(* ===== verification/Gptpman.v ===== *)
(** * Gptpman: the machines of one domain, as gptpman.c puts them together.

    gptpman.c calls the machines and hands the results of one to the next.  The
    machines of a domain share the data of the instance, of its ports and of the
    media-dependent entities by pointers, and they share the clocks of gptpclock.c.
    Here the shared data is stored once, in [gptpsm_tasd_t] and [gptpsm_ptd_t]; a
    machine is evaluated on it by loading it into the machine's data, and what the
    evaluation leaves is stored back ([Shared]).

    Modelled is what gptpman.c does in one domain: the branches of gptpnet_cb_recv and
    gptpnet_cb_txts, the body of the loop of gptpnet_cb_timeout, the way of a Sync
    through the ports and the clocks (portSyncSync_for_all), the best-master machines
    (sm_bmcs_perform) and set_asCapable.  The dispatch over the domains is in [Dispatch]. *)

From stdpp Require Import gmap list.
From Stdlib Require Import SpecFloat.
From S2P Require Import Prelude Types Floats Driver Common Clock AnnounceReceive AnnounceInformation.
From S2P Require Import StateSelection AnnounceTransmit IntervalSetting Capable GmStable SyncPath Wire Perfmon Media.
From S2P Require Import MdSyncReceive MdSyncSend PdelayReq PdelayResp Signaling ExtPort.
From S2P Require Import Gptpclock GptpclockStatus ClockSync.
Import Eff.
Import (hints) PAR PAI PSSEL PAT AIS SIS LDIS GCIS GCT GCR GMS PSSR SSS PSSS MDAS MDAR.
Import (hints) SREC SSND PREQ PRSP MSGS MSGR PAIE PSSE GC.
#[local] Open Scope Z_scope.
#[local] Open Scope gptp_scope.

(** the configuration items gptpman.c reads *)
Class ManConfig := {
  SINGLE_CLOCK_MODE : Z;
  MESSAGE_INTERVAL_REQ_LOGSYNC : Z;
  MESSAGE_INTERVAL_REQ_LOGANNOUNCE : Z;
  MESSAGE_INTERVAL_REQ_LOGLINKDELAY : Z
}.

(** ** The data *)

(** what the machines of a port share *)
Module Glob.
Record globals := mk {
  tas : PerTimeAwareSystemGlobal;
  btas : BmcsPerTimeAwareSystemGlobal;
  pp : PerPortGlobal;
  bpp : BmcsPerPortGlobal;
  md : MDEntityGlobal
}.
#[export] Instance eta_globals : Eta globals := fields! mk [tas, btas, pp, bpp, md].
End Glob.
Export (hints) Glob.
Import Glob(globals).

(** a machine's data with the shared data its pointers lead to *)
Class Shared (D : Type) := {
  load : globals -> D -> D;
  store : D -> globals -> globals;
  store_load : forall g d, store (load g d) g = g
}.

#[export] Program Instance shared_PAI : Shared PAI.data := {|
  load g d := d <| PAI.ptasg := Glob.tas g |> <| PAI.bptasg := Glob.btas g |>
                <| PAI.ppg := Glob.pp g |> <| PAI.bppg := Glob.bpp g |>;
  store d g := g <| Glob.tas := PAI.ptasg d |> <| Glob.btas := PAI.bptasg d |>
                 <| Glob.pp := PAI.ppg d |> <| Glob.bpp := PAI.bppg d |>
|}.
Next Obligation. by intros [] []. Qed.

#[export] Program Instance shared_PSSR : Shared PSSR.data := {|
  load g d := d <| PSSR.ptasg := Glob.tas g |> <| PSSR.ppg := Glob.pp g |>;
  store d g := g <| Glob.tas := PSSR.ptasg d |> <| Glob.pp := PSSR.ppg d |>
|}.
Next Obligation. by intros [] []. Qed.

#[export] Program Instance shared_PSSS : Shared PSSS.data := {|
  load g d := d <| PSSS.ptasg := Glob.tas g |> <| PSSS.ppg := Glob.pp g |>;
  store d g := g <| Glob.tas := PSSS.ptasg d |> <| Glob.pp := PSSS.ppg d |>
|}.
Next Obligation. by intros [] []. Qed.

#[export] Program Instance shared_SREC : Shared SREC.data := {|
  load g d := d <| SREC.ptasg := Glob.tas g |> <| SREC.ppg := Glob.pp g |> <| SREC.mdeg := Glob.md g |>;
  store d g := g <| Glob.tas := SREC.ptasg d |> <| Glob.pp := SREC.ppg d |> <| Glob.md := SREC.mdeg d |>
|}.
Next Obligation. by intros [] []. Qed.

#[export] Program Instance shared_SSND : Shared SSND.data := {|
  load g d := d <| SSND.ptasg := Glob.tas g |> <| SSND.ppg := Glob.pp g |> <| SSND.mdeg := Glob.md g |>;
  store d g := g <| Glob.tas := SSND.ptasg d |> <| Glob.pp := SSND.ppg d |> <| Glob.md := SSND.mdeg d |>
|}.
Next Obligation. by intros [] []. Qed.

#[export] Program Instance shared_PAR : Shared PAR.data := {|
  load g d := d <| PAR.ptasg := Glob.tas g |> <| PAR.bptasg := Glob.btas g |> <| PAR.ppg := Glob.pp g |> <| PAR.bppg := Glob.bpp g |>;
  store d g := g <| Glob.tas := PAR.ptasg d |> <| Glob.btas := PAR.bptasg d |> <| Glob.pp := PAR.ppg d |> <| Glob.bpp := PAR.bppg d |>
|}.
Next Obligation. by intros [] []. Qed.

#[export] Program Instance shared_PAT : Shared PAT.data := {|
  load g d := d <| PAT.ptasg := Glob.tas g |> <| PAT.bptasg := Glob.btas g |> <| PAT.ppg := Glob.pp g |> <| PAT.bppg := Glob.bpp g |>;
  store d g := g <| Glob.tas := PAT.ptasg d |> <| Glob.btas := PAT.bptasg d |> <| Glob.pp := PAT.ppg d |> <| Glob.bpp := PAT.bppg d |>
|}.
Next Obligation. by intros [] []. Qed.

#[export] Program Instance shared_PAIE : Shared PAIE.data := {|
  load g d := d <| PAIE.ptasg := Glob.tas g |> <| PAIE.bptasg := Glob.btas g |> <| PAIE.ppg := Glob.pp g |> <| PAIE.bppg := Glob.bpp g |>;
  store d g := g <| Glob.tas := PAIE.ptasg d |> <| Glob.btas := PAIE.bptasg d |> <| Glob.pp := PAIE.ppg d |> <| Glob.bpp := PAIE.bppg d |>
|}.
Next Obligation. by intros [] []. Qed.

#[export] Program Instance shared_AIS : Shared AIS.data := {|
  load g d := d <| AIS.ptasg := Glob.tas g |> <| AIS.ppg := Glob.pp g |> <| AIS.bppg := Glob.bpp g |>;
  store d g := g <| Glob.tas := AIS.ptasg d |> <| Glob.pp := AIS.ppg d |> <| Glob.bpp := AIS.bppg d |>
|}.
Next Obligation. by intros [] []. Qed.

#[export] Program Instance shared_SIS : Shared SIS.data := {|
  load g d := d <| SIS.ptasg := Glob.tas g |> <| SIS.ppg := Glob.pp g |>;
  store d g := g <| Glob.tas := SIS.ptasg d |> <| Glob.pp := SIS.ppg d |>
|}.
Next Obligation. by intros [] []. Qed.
================
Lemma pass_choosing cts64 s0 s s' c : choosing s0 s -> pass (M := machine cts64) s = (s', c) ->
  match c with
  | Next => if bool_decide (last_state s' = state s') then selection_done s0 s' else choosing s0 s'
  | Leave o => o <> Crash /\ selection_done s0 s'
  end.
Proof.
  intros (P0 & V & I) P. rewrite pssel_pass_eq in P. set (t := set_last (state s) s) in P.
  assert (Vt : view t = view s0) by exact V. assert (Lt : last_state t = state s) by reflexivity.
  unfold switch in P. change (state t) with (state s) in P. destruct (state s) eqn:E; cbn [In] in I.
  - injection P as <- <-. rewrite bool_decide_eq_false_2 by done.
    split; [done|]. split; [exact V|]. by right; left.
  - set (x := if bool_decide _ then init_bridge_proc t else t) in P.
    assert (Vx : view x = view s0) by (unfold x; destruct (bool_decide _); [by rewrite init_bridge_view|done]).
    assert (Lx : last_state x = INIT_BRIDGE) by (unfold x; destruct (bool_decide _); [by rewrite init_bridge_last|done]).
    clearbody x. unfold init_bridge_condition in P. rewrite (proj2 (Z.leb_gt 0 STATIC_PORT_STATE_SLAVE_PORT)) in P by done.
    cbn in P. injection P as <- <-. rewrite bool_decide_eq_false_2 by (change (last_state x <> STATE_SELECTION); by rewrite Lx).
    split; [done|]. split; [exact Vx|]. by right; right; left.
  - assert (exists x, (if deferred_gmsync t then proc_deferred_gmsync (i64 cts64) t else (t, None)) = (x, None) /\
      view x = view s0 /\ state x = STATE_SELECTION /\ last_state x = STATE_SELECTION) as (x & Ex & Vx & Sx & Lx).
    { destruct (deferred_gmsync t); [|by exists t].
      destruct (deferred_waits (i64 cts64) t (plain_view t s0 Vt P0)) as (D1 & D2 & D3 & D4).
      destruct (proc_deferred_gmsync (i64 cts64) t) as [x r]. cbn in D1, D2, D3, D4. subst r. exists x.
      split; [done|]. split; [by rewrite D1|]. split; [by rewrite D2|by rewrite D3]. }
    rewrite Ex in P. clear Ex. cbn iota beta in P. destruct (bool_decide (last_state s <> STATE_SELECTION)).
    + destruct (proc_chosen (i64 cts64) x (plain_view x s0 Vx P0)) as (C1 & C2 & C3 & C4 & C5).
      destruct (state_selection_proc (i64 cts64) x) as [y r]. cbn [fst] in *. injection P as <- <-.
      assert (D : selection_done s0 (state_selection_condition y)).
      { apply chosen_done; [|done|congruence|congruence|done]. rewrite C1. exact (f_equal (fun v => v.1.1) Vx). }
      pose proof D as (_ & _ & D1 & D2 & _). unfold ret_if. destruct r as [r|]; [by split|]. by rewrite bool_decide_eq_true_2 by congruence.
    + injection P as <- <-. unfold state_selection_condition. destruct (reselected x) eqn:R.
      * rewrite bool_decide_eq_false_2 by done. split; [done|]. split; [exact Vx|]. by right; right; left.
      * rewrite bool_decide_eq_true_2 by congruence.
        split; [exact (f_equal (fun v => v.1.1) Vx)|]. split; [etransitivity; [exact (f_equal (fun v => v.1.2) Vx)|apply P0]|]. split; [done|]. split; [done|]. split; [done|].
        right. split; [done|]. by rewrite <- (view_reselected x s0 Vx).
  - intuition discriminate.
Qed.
================
▶ [Task details]
Of all the entries above, output exactly the lines between the one holding "<| Glob.pp := PAI.ppg" and the one holding "load g d := d <| PSSS.ptasg", inclusive.

▶ [Answer to the problem]
                 <| Glob.pp := PAI.ppg d |> <| Glob.bpp := PAI.bppg d |>
|}.
Next Obligation. by intros [] []. Qed.

#[export] Program Instance shared_PSSR : Shared PSSR.data := {|
  load g d := d <| PSSR.ptasg := Glob.tas g |> <| PSSR.ppg := Glob.pp g |>;
  store d g := g <| Glob.tas := PSSR.ptasg d |> <| Glob.pp := PSSR.ppg d |>
|}.
Next Obligation. by intros [] []. Qed.

#[export] Program Instance shared_PSSS : Shared PSSS.data := {|
  load g d := d <| PSSS.ptasg := Glob.tas g |> <| PSSS.ppg := Glob.pp g |>;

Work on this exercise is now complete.